Антиалкогольная кампания в условиях 1985 г. была больше, чем преступлением. Она была ошибкой. Прежде всего потому, что мощно стимулировала рост теневой экономики. Бывший первый зам. Председателя КГБ СССР, генерал-полковник В.Ф.Грушко, чекист без всяких кавычек, в своих воспоминаниях "Судьба разведчика" следующим образом подвел итоги антиалкогольного похода: "мы получили целый букет проблем: астрономический скачок теневых доходов и накопление первоначального частного капитала, бурный рост коррупции, исчезновение из продажи сахара в целях самогоноварения… Короче, результаты оказались прямо противоположными ожидаемым, а казна недосчиталась огромных бюджетных сумм, возместить которые оказалось нечем". Именно с антиалкогольной кампании стартовал процесс интенсивной накачки финансами из государственных ресурсов сферы "черной" экономики, переросший в конце концов в начале 90-х в тотальное разграбление "теневиками" крупнейшей мировой супердержавы. Вместе с тем эта кампания впервые породила в обществе серьезные сомнения не столько даже в компетентности, сколько в минимальном политическом и государственном здравомыслии нового руководства.
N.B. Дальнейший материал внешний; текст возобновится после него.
(** Taking a segment of a represented heap. *)
Lemma malloc_take_rep h pre sz post w : placed ucHeap xStart ->
  rep ucHeap xStart h (pre ++ [mk_seg false sz] ++ post) -> w mod 8 = 0 -> 16 <= w <= sz ->
  exists h', malloc_take ucHeap xStart (prev pre) (start + total pre) w h = Done (start + total pre + 8) h' /\
    rep ucHeap xStart h' (pre ++ split_seg w sz ++ post) /\
    xMinimumEverFreeBytesRemaining h' = Z.min (xFreeBytesRemaining h') (xMinimumEverFreeBytesRemaining h) /\
    xNumberOfSuccessfulAllocations h' = u32 (xNumberOfSuccessfulAllocations h + 1) /\
    xNumberOfSuccessfulFrees h' = xNumberOfSuccessfulFrees h.
Proof.
  intros Hp Hr Hw8 Hw.
  destruct (middle_facts _ _ h pre _ post Hp Hr) as
    (Ho1 & Ho2 & Ho3 & Hb & Hc & Hb8 & Htot & Hnd & Hpr & _ & Hl & sp & Ep).
  cbn [total frees used app size] in *. rewrite Z.add_0_r in *. cbn [fmap list_fmap hd fst] in Ep.
  destruct (heap_bounds _ _ Hp) as (B1 & _ & _ & _ & B5 & B6).
  assert (Hlim : ucHeap + configTOTAL_HEAP_SIZE + 8 < 2147483648) by apply Hp.
  set (b := start + total pre) in *. set (c := b + sz) in *. set (p := prev pre) in *.
  cbn in Hl. destruct Hl as (_ & Hsb & Hl). apply links_next in Hl as Hnb. unfold nx, szo in *.
  destruct (blocks h !! b) as [[nb zb] |] eqn:Eb; [| discriminate]. cbn in Hnb, Hsb.
  injection Hnb as ->. injection Hsb as ->.
  assert (HF : sz <= xFreeBytesRemaining h < 2147483648).
  { rewrite (rep_bytes _ _ _ _ Hr), free_bytes_app, free_bytes_cons. cbn [used size]. pose proof (free_bytes_le _ Ho1).
    pose proof (free_bytes_le _ Ho3). unfold c, b in *. lia. }
  apply Forall_cons in Ho2 as [[_ Hs8] _]. cbn in Hs8.
  destruct (malloc_take_run p b (hd end_ (frees c post).*1) sp sz w h Hp Ep Eb) as (m' & Hm & E); try assumption; try lia.
  eexists. split; [exact E |]. split; [| repeat split].
  destruct Hm as [Hm1 Hm2 Hm3 Hm4].
  apply (splice ucHeap xStart h _ pre [mk_seg false sz] _ post Hp Hr); cbn [total size blocks pxEnd xFreeBytesRemaining];
    rewrite ?Z.add_0_r; fold b c p.
  - rewrite split_seg_total. lia.
  - now apply split_seg_ok.
  - apply split_seg_coalesced. apply Hr.
  - reflexivity.
  - rewrite split_seg_free. change (free_bytes [mk_seg false sz]) with (sz + 0). lia.
  - intros a N Ha. apply Hm4; [lia | exact N |]. intros S. unfold splits in S. apply Z.ltb_lt in S.
    unfold heapMINIMUM_BLOCK_SIZE in S. change (Z.shiftl xHeapStructSize 1) with 16 in S. lia.
  - unfold szo. now rewrite Hm2, Ep.
  - unfold splits, taken in *. unfold split_seg. fold (splits w sz) in *. destruct (splits w sz); cbn; unfold nx, szo.
    + rewrite Hm2, Hm3 by reflexivity. auto.
    + now rewrite Hm2.
  - intros a s Hin. unfold split_seg in Hin. unfold taken in Hm1. fold (splits w sz) in Hin.
    destruct (splits w sz); cbn in Hin; apply list_elem_of_singleton in Hin as [= -> ->]; exact Hm1.
Qed.
(* ===== verification/QueueSpec.v ===== *)
(** What the queues of [Queue] promise: sends and receives from tasks and interrupts implement the list
    operations of [QueueProofs]; under any interleaving of critical sections the queue is first in, first
    out; a task that blocks does not miss an item posted from an interrupt; and the blocking calls return
    once their wait expires, whatever happens in between. *)
From Stdlib Require Import ZArith Lia Bool.
From stdpp Require Import base decidable list gmap.
From S2P Require Import Prelude Queue QueueProofs.

(** Everything about the event lists as before, one lock count incremented (up to the number of tasks). *)
Definition counted (tasks lock : Z) : Z := if u32 lock <? tasks then lock + 1 else lock.

Record same_lists (s s' : qstate) : Prop := {
  sl_send : xTasksWaitingToSend (queue s') = xTasksWaitingToSend (queue s);
  sl_receive : xTasksWaitingToReceive (queue s') = xTasksWaitingToReceive (queue s);
  sl_ready : made_ready s' = made_ready s
}.

Section FromISR.
Variable wakes_higher : nat -> bool.
Variable disinherit : Z -> bool.
Variable tasks : Z.
Hypothesis few_tasks : 1 <= tasks <= 127.

Lemma increment_lock_ok lock s : increment_lock tasks lock s = Done (counted tasks lock) s.
Proof.
  unfold increment_lock, counted. destruct (Z.ltb_spec (u32 lock) tasks) as [L |]; [| reflexivity].
  rewrite assertq_bind; [reflexivity |]. apply negb_true_iff, Z.eqb_neq. intros ->.
  unfold queueINT8_MAX in L. rewrite u32_eq in L by lia. lia.
Qed.

(** The notification of the tasks waiting to receive, from an interrupt. *)
Record isr_posted (s s' : qstate) : Prop := {
  ip_lists : if cTxLock (queue s) =? queueUNLOCKED
             then xTasksWaitingToReceive (queue s') = tail (xTasksWaitingToReceive (queue s)) /\
                  made_ready s' = made_ready s ++ take 1 (xTasksWaitingToReceive (queue s))
             else xTasksWaitingToReceive (queue s') = xTasksWaitingToReceive (queue s) /\
                  made_ready s' = made_ready s;
  ip_send : xTasksWaitingToSend (queue s') = xTasksWaitingToSend (queue s);
  ip_rx : cRxLock (queue s') = cRxLock (queue s);
  ip_tx : cTxLock (queue s') = if cTxLock (queue s) =? queueUNLOCKED then queueUNLOCKED
                               else counted tasks (cTxLock (queue s))
}.

Record isr_taken (s s' : qstate) : Prop := {
  it_lists : if cRxLock (queue s) =? queueUNLOCKED
             then xTasksWaitingToSend (queue s') = tail (xTasksWaitingToSend (queue s)) /\
                  made_ready s' = made_ready s ++ take 1 (xTasksWaitingToSend (queue s))
             else xTasksWaitingToSend (queue s') = xTasksWaitingToSend (queue s) /\
                  made_ready s' = made_ready s;
  it_receive : xTasksWaitingToReceive (queue s') = xTasksWaitingToReceive (queue s);
  it_tx : cTxLock (queue s') = cTxLock (queue s);
  it_rx : cRxLock (queue s') = if cRxLock (queue s) =? queueUNLOCKED then queueUNLOCKED
                               else counted tasks (cRxLock (queue s))
}.
(** A call that may block returns by the time its wait expires (in iteration [k0] of its loop),
    whatever interrupts and other tasks do to the queue in between: [xQueueGenericSend] with the item in
    the queue or with [errQUEUE_FULL], [xQueueReceive] and [xQueuePeek] with an item or with
    [errQUEUE_EMPTY]; and it leaves a queue behind. *)
Theorem blocking_calls_return k0 n task item ticks pos s :
  undisturbed -> steady len size s -> Z.of_nat (length item) = size -> valid_position s pos ->
  expired k0 = true -> (k0 + 1 < n)%nat ->
  (exists st s', xQueueGenericSend wakes_higher disinherit before interrupt suspended expired n task (Some item)
                   ticks pos s = Done st s' /\ steady len size s' /\
     (st = pdPASS /\ sent pos item s' \/ st = errQUEUE_FULL)) /\
  (exists st data s', xQueueReceive wakes_higher before interrupt suspended expired n task true ticks s =
                      Done (st, data) s' /\ steady len size s' /\
     (st = pdPASS /\ Z.of_nat (length data) = size \/ st = errQUEUE_EMPTY /\ data = [])) /\
  (exists st data s', xQueuePeek wakes_higher before interrupt suspended expired n task true ticks s =
                      Done (st, data) s' /\ steady len size s' /\
     (st = pdPASS /\ Z.of_nat (length data) = size \/ st = errQUEUE_EMPTY /\ data = [])).
Proof.
  intros Hu Hs Hi Hpos Hx Hn. pose proof Hs as (l & Hh & E1 & E2). split; [| split].
  - unfold xQueueGenericSend. rewrite getq_bind, assertq_bind by reflexivity.
    rewrite assertq_bind by now apply overwrite_assert. cbn [default from_option id].
    apply send_loop_ok; auto.
    + intros ->. destruct Hpos as [H | [H | [_ H]]]; [discriminate | discriminate | congruence].
    + destruct Hpos as [-> | [-> | [-> _]]]; auto.
    + exists k0. split; [lia | exact Hx].
  - unfold xQueueReceive. rewrite getq_bind, assertq_bind by reflexivity.
    destruct (receive_loop_ok (receive_try wakes_higher) n task Hu) with (k := 0%nat) (ticks := ticks) (s := s)
      as ([st data] & s' & E & H' & H); auto.
    + intros t s1 l1 H1. pose proof (receive_try_ok wakes_higher s1 l1 t H1) as H. destruct l1; [exact H |].
      destruct H as (s2 & ? & ? & _ & ?). eauto.
    + right. exists k0. split; [lia | exact Hx].
    + exists st, data, s'. split; [exact E |]. split; [exact H' |]. destruct H as [H | [= -> ->]]; auto.
  - unfold xQueuePeek. rewrite getq_bind, assertq_bind by reflexivity.
    destruct (receive_loop_ok (peek_try wakes_higher) n task Hu) with (k := 0%nat) (ticks := ticks) (s := s)
      as ([st data] & s' & E & H' & H); auto.
    + intros t s1 l1 H1. pose proof (peek_try_ok wakes_higher s1 l1 t H1) as H. destruct l1; [exact H |].
      destruct H as (s2 & ? & ? & _ & ?). eauto.
    + right. exists k0. split; [lia | exact Hx].
    + exists st, data, s'. split; [exact E |]. split; [exact H' |]. destruct H as [H | [= -> ->]]; auto.
Qed.
End Waiting.

(** * No item is missed *)

(** What an interrupt may do to the queue. *)
Inductive isr_op : Type :=
| IsrSend (item : list Z) (pos : Z)
| IsrReceive
| IsrPeek.

Section Wakeup.
Variable wakes_higher : nat -> bool.
Variable disinherit : Z -> bool.
Variable tasks : Z.
Variable before : nat -> nat -> bool.
Hypothesis few_tasks : 1 <= tasks <= 127.

Definition run_isr (op : isr_op) : prog qstate unit :=
  match op with
  | IsrSend item pos => xQueueGenericSendFromISR wakes_higher disinherit tasks (Some item) pos ;; ret tt
  | IsrReceive => xQueueReceiveFromISR wakes_higher tasks true ;; ret tt
  | IsrPeek => xQueuePeekFromISR true ;; ret tt
  end.
(* ===== verification/KernelList.v ===== *)
(** FreeRTOS lists, [FreeRTOS/list.c], the lists the scheduler and the queues keep their tasks in.

    A list is circular and doubly linked; its end marker, a mini list item inside the list structure, is
    one of the nodes. The model has the list items and the list structures in memory, by address; the
    integrity check bytes are configured off. *)
From Stdlib Require Import ZArith Lia Bool.
From stdpp Require Import base decidable list gmap.
From S2P Require Import Prelude.

Definition portMAX_DELAY : Z := 0xffffffff.

Record ListItem_t : Type := mk_item {
  xItemValue : Z;
  pxNext : Z;
  pxPrevious : Z;
  pvOwner : Z;
  pxContainer : Z
}.

(** The list structure without its end marker. *)
Record List_t : Type := mk_list { uxNumberOfItems : Z; pxIndex : Z }.

(** [&pxList->xListEnd], behind the count and the index. *)
Definition xListEnd (pxList : Z) : Z := pxList + 8.

Record lstate : Type := mk_lstate { items : gmap Z ListItem_t; lists : gmap Z List_t }.

Definition item_next (v : Z) (i : ListItem_t) : ListItem_t :=
  mk_item (xItemValue i) v (pxPrevious i) (pvOwner i) (pxContainer i).
Definition item_previous (v : Z) (i : ListItem_t) : ListItem_t :=
  mk_item (xItemValue i) (pxNext i) v (pvOwner i) (pxContainer i).
Definition item_value (v : Z) (i : ListItem_t) : ListItem_t :=
  mk_item v (pxNext i) (pxPrevious i) (pvOwner i) (pxContainer i).
Definition item_container (v : Z) (i : ListItem_t) : ListItem_t :=
  mk_item (xItemValue i) (pxNext i) (pxPrevious i) (pvOwner i) v.
Definition list_count (n : Z) (l : List_t) : List_t := mk_list n (pxIndex l).
Definition list_index (p : Z) (l : List_t) : List_t := mk_list (uxNumberOfItems l) p.

Definition load_item (a : Z) : prog lstate ListItem_t := fun s =>
  match items s !! a with Some i => Done i s | None => Undefined end.
Definition store_item (a : Z) (f : ListItem_t -> ListItem_t) : prog lstate unit := fun s =>
  match items s !! a with
  | Some i => Done tt (mk_lstate (<[a := f i]> (items s)) (lists s))
  | None => Undefined
  end.
Definition load_list (a : Z) : prog lstate List_t := fun s =>
  match lists s !! a with Some l => Done l s | None => Undefined end.
Definition store_list (a : Z) (f : List_t -> List_t) : prog lstate unit := fun s =>
  match lists s !! a with
  | Some l => Done tt (mk_lstate (items s) (<[a := f l]> (lists s)))
  | None => Undefined
  end.

Definition vListInitialise (pxList : Z) : prog lstate unit :=
  let e := xListEnd pxList in
  store_list pxList (list_index e) ;;
  store_item e (item_value portMAX_DELAY) ;;
  store_item e (item_next e) ;;
  store_item e (item_previous e) ;;
  store_list pxList (list_count 0).

Definition vListInitialiseItem (pxItem : Z) : prog lstate unit := store_item pxItem (item_container 0).

Definition vListInsertEnd (pxList pxNewListItem : Z) : prog lstate unit :=
  l <- load_list pxList ;;
  let pxIndex := pxIndex l in
  store_item pxNewListItem (item_next pxIndex) ;;
  i <- load_item pxIndex ;;
  store_item pxNewListItem (item_previous (pxPrevious i)) ;;
  i <- load_item pxIndex ;;
  store_item (pxPrevious i) (item_next pxNewListItem) ;;
  store_item pxIndex (item_previous pxNewListItem) ;;
  store_item pxNewListItem (item_container pxList) ;;
  l <- load_list pxList ;;
  store_list pxList (list_count (u32 (uxNumberOfItems l + 1))).

(** The search of [vListInsert]. *)
Fixpoint insert_position (n : nat) (pxIterator xValueOfInsertion : Z) : prog lstate Z :=
  match n with
  | O => out_of_fuel
  | S n' =>
    i <- load_item pxIterator ;;
    j <- load_item (pxNext i) ;;
    if xItemValue j <=? xValueOfInsertion then insert_position n' (pxNext i) xValueOfInsertion
    else ret pxIterator
  end.

Definition vListInsert (n : nat) (pxList pxNewListItem : Z) : prog lstate unit :=
  new <- load_item pxNewListItem ;;
  let xValueOfInsertion := xItemValue new in
  pxIterator <-
    (if xValueOfInsertion =? portMAX_DELAY
     then e <- load_item (xListEnd pxList) ;; ret (pxPrevious e)
     else insert_position n (xListEnd pxList) xValueOfInsertion) ;;
  i <- load_item pxIterator ;;
  store_item pxNewListItem (item_next (pxNext i)) ;;
  new <- load_item pxNewListItem ;;
  store_item (pxNext new) (item_previous pxNewListItem) ;;
  store_item pxNewListItem (item_previous pxIterator) ;;
  store_item pxIterator (item_next pxNewListItem) ;;
  store_item pxNewListItem (item_container pxList) ;;
  l <- load_list pxList ;;
  store_list pxList (list_count (u32 (uxNumberOfItems l + 1))).

Definition uxListRemove (pxItemToRemove : Z) : prog lstate Z :=
  i <- load_item pxItemToRemove ;;
  let pxList := pxContainer i in
  store_item (pxNext i) (item_previous (pxPrevious i)) ;;
  i <- load_item pxItemToRemove ;;
  store_item (pxPrevious i) (item_next (pxNext i)) ;;
  l <- load_list pxList ;;
  i <- load_item pxItemToRemove ;;
  (if pxIndex l =? pxItemToRemove then store_list pxList (list_index (pxPrevious i)) else ret tt) ;;
  store_item pxItemToRemove (item_container 0) ;;
  l <- load_list pxList ;;
  store_list pxList (list_count (u32 (uxNumberOfItems l - 1))) ;;
  l <- load_list pxList ;;
  ret (uxNumberOfItems l).

(** The macros of [list.h] that read a list. *)
Definition listGET_HEAD_ENTRY (pxList : Z) : prog lstate Z := e <- load_item (xListEnd pxList) ;; ret (pxNext e).
Definition listGET_OWNER_OF_HEAD_ENTRY (pxList : Z) : prog lstate Z :=
  e <- load_item (xListEnd pxList) ;; i <- load_item (pxNext e) ;; ret (pvOwner i).
Definition listCURRENT_LIST_LENGTH (pxList : Z) : prog lstate Z := l <- load_list pxList ;; ret (uxNumberOfItems l).

(** Round robin: the index moves to the next item, past the end marker. *)
Definition listGET_OWNER_OF_NEXT_ENTRY (pxList : Z) : prog lstate Z :=
  l <- load_list pxList ;;
  i <- load_item (pxIndex l) ;;
  store_list pxList (list_index (pxNext i)) ;;
  (if pxNext i =? xListEnd pxList then
     e <- load_item (xListEnd pxList) ;;
     store_list pxList (list_index (pxNext e))
   else ret tt) ;;
  l <- load_list pxList ;;
  i <- load_item (pxIndex l) ;;
  ret (pvOwner i).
Среди понимающих людей эти сомнения были особенно тревожными ещё и потому, что "с самого начала своего генсекства" Горбачев лично изувечил то, в чем, как полагал, лучше всего разбирался, т.е. систему государственного управления сельским хозяйством. Несмотря на все возражения руководителей трех крупнейших республик Союза: Казахстана (Кунаев), России (Воротников) и Украины (Щербицкий),— он добился упразднения всех сельскохозяйственных министерств и возведения на их руинах единого Госагропрома СССР. Однако вскоре был вынужден признать, что эта мера была крупнейшей ошибкой. Тем не менее, аналогичная судьба постигла и систему управления машиностроительными отраслями. Соответствующие министерства (около двух десятков) пошли на слом, а вместо них возникло некое Бюро Совмина по машиностроению, посредством которого Манилов от экономики Рыжков вместе с группой облепивших его экономических академиков намеревались удивить мир успехами в машиностроении.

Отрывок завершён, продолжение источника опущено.